On multi-GPU systems, this function is called once per device. When a
multi-value setting like "0,0,0,-1" is used, the first GPU's call
transforms the global buffer into "0\00\00\0-1". The second GPU then
sees only "0" (terminated at the first '\0'), parses a single value,
hits the single-value fallthrough (index == 1), and applies timeout=0
to all rings — causing immediate false job timeouts.
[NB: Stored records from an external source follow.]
(* ===== verification/OcpFlags.v ===== *)
(** * OCP check boxes of canvas nodes: [services/ocp_topology_flags.py]

    The nodes are changed in place; here the list of nodes is passed and written back. *)
From stdpp Require Import prelude strings.
From Stdlib Require Import Ascii.
From S2P Require Import Prelude PyStr PyVal PyLemmas TopoNodes.

Open Scope list_scope.

(** [node.get("data", {}).get(key)]. *)
Definition field (node : val) (key : string) : res val := d <- data_of node;; get d key VNone.

(** [ocp_topology_flags._vm_name] *)
Definition vm_name (node : val) : res string :=
  l <- field node "label";;
  n <- (if truthy l then Ok l else m <- field node "name";; Ok (v_or m vstr_empty));;
  s <- as_str n;; Ok (lower s).

(** [ocp_topology_flags.rhcos_vms]: a test of one node. *)
Definition is_rhcos_vm (n : val) : res bool :=
  has_type n "vmNode" <&&> (o <- field n "os";; Ok (eq_str o "rhcos")).

(** [ocp_topology_flags.has_bastion_vm] *)
Definition has_bastion_vm (topology : val) : res bool :=
  ns <- nodes_of topology;;
  any_res (λ n, has_type n "vmNode" <&&> (s <- vm_name n;; Ok (String.eqb s "bastion"))) ns.

(** [ocp_topology_flags._cluster_members]: a test of one node. *)
Definition in_cluster (cluster_id n : val) : res bool :=
  has_type n "vmNode" <&&> (c <- field n "clusterId";; Ok (py_eq c cluster_id)).

(** [ocp_topology_flags._is_control_plane] *)
Definition is_control_plane (n : val) : res bool :=
  role <- field n "clusterRole";;
  if in_strs role ["control-plane"; "worker"] then Ok (eq_str role "control-plane")
  else
    d <- data_of n;;
    tags <- get d "tags" empty_dict;;
    group <- get tags "AnsibleGroup" VNone;;
    Ok (match group with VStr s => contains "controllers" s | _ => false end).

(** [ocp_topology_flags.apply_cluster_ocp_flags:61-66] [_set]: the node, and whether it changed. *)
Definition set_flag (node : val) (key : string) : res (val * bool) :=
  '(node, data) <- setdefault node "data" empty_dict;;
  v <- get data key VNone;;
  if truthy v then Ok (node, false)
  else
    data <- set_item data key (VBool true);;
    node <- set_item node "data" data;;
    Ok (node, true).

(** The positions of the elements of a list that satisfy a test. *)
Fixpoint positions (p : val → res bool) (i : nat) (l : list val) : res (list nat) :=
  match l with
  | [] => Ok []
  | x :: l' => b <- p x;; r <- positions p (S i) l';; Ok (if b then i :: r else r)
  end.

(** Set a flag of the node at a position. *)
Definition set_at (i : nat) (key : string) (ns : list val) : res (list val * bool) :=
  match ns !! i with
  | None => Raise IndexError
  | Some n => '(n', ch) <- set_flag n key;; Ok (<[i := n']> ns, ch)
  end.

(** The test [m in cps] of one member, at its position. *)
Fixpoint control_planes (ns : list val) (members : list nat) : res (list nat) :=
  match members with
  | [] => Ok []
  | i :: ms =>
      b <- is_control_plane (default VNone (ns !! i));;
      r <- control_planes ns ms;; Ok (if b then i :: r else r)
  end.

(** The node a cluster's flags go to: its first control plane, or its first member. *)
Definition monitor_target (cid : val) (ns : list val) : res (option nat) :=
  members <- positions (in_cluster cid) 0 ns;;
  match members with
  | [] => Ok None
  | m :: _ =>
      cps <- control_planes ns members;;
      Ok (Some (match cps with c :: _ => c | [] => m end))
  end.

(** [ocp_topology_flags.apply_cluster_ocp_flags:69-82] one cluster. *)
Definition flag_cluster (cluster : val) (st : val * bool) : res (val * bool) :=
  let '(topology, changed) := st in
  install <- get cluster "installOnDeploy" VNone;;
  if match install with VBool false => true | _ => false end then Ok st
  else
    cid <- get cluster "id" VNone;;
    if negb (truthy cid) then Ok st
    else
      ns <- nodes_of topology;;
      target <- monitor_target cid ns;;
      match target with
      | None => Ok st
      | Some i =>
          '(ns, ch1) <- set_at i "ocpMonitor" ns;;
          b <- get cluster "configureBastionBrowser" VNone;;
          '(ns, ch2) <- (if truthy b then set_at i "configureBastionBrowser" ns else Ok (ns, false));;
          Ok (update_list topology "nodes" ns, changed || ch1 || ch2)
      end.

(** [topology.get("clusters", \[\])]. *)
Definition clusters_of (topology : val) : res (list val) :=
  c <- get topology "clusters" empty_list;; iter c.

(** [ocp_topology_flags.apply_cluster_ocp_flags] *)
Definition apply_cluster_ocp_flags (topology : val) : res (val * bool) :=
  clusters <- clusters_of topology;;
  for_each clusters (topology, false) flag_cluster.

(** [ocp_topology_flags._flag_unset] *)
Definition flag_unset (data : val) (key : string) : res bool :=
  v <- get data key VNone;; Ok (match v with VNone => true | _ => false end).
Fix this by using kstrdup() to make a local copy before calling strsep(),
so the global module parameter buffer remains intact across calls. A
separate pointer is kept to the allocation start since strsep() advances
the working pointer to NULL by the end of parsing.
Signed-off-by: Ruijing Dong <ruijing.dong@amd.com>
---
drivers/gpu/drm/amd/amdgpu/amdgpu_device.c | 19 ++++++++++++++++---
1 file changed, 16 insertions(+), 3 deletions(-)
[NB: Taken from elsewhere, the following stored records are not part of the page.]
(* ===== verification/TemplateCanvas.v ===== *)
(** * The canvas of a template

    [_generate_topology_from_vms] of [services/template_loader.py] with what it calls there, in
    [services/ceph_scaffold.py] and in [services/showroom_scaffold.py]: networks, gateway,
    cluster boundaries, Ceph, machines, showroom, containers, start order, DNS records and BMC
    addresses. *)
From stdpp Require Import prelude strings.
From Stdlib Require Import Ascii ZArith Lia.
From S2P Require Import Prelude PyStr PyVal PyLemmas Ipv4 TopoNodes DnsRecords ClusterMembers TemplateClusters TemplateVms Showroom.

Open Scope list_scope.
Open Scope gen_scope.

(** ** BMC addresses *)

(** [template_loader._bmc_cidr_from_nets] *)
Definition bmc_cidr_from_nets (nets_def : val) : res string :=
  kvs <- items nets_def;;
  o <- first_some (λ kv,
    t <- get kv.2 "type" VNone;;
    if eq_str t "bmc" then c <- get kv.2 "cidr" VNone;; Ok (Some (py_str (v_or c (VStr "192.168.100.0/24"))))
    else Ok None) kvs;;
  Ok (default "192.168.100.0/24" o).

(** [template_loader._next_free_bmc_ip:1279-1280] the first three octets of the network. *)
Definition bmc_prefix (cidr : string) : string :=
  let base := take 3 (split "." (default "" (head (split "/" cidr)))) in
  if (length base =? 3)%nat then join "." base else "192.168.100".

(** [template_loader._next_free_bmc_ip] *)
Definition next_free_bmc_ip (used : list string) (cidr : string) : string :=
  let candidate h := bmc_prefix cidr +:+ "." +:+ str_of_Z h in
  default (candidate 11)
    (find (λ ip, negb (existsb (String.eqb ip) used)) (map candidate (zrange 11 249))).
diff --git a/drivers/gpu/drm/amd/amdgpu/amdgpu_device.c b/drivers/gpu/drm/amd/amdgpu/amdgpu_device.c
index dcae77b6c272..97ebcc5bb763 100644
--- a/drivers/gpu/drm/amd/amdgpu/amdgpu_device.c
+++ b/drivers/gpu/drm/amd/amdgpu/amdgpu_device.c
@@ -3498,7 +3498,7 @@ static void amdgpu_device_xgmi_reset_func(struct work_struct *__work)
static int amdgpu_device_get_job_timeout_settings(struct amdgpu_device *adev)
{
- char *input = amdgpu_lockup_timeout;
+ char *input, *input_copy;
char *timeout_setting = NULL;
int index = 0;
long timeout;
@@ -3508,14 +3508,25 @@ static int amdgpu_device_get_job_timeout_settings(struct amdgpu_device *adev)
adev->gfx_timeout = adev->compute_timeout = adev->sdma_timeout =
adev->video_timeout = msecs_to_jiffies(2000);
- if (!strnlen(input, AMDGPU_MAX_TIMEOUT_PARAM_LENGTH))
+ if (!strnlen(amdgpu_lockup_timeout, AMDGPU_MAX_TIMEOUT_PARAM_LENGTH))
return 0;
+ /*
+ * strsep() destructively modifies its input by replacing delimiters
+ * with '\0'. Make a local copy so the global module parameter buffer
+ * remains intact for multi-GPU systems where this function is called
+ * once per device.
+ */
+ input = kstrdup(amdgpu_lockup_timeout, GFP_KERNEL);
+ if (!input)
+ return -ENOMEM;
+ input_copy = input;
+
while ((timeout_setting = strsep(&input, ",")) &&
strnlen(timeout_setting, AMDGPU_MAX_TIMEOUT_PARAM_LENGTH)) {
ret = kstrtol(timeout_setting, 0, &timeout);
if (ret)
- return ret;
+ goto out_free;
if (timeout == 0) {
index++;
@@ -3551,6 +3562,8 @@ static int amdgpu_device_get_job_timeout_settings(struct amdgpu_device *adev)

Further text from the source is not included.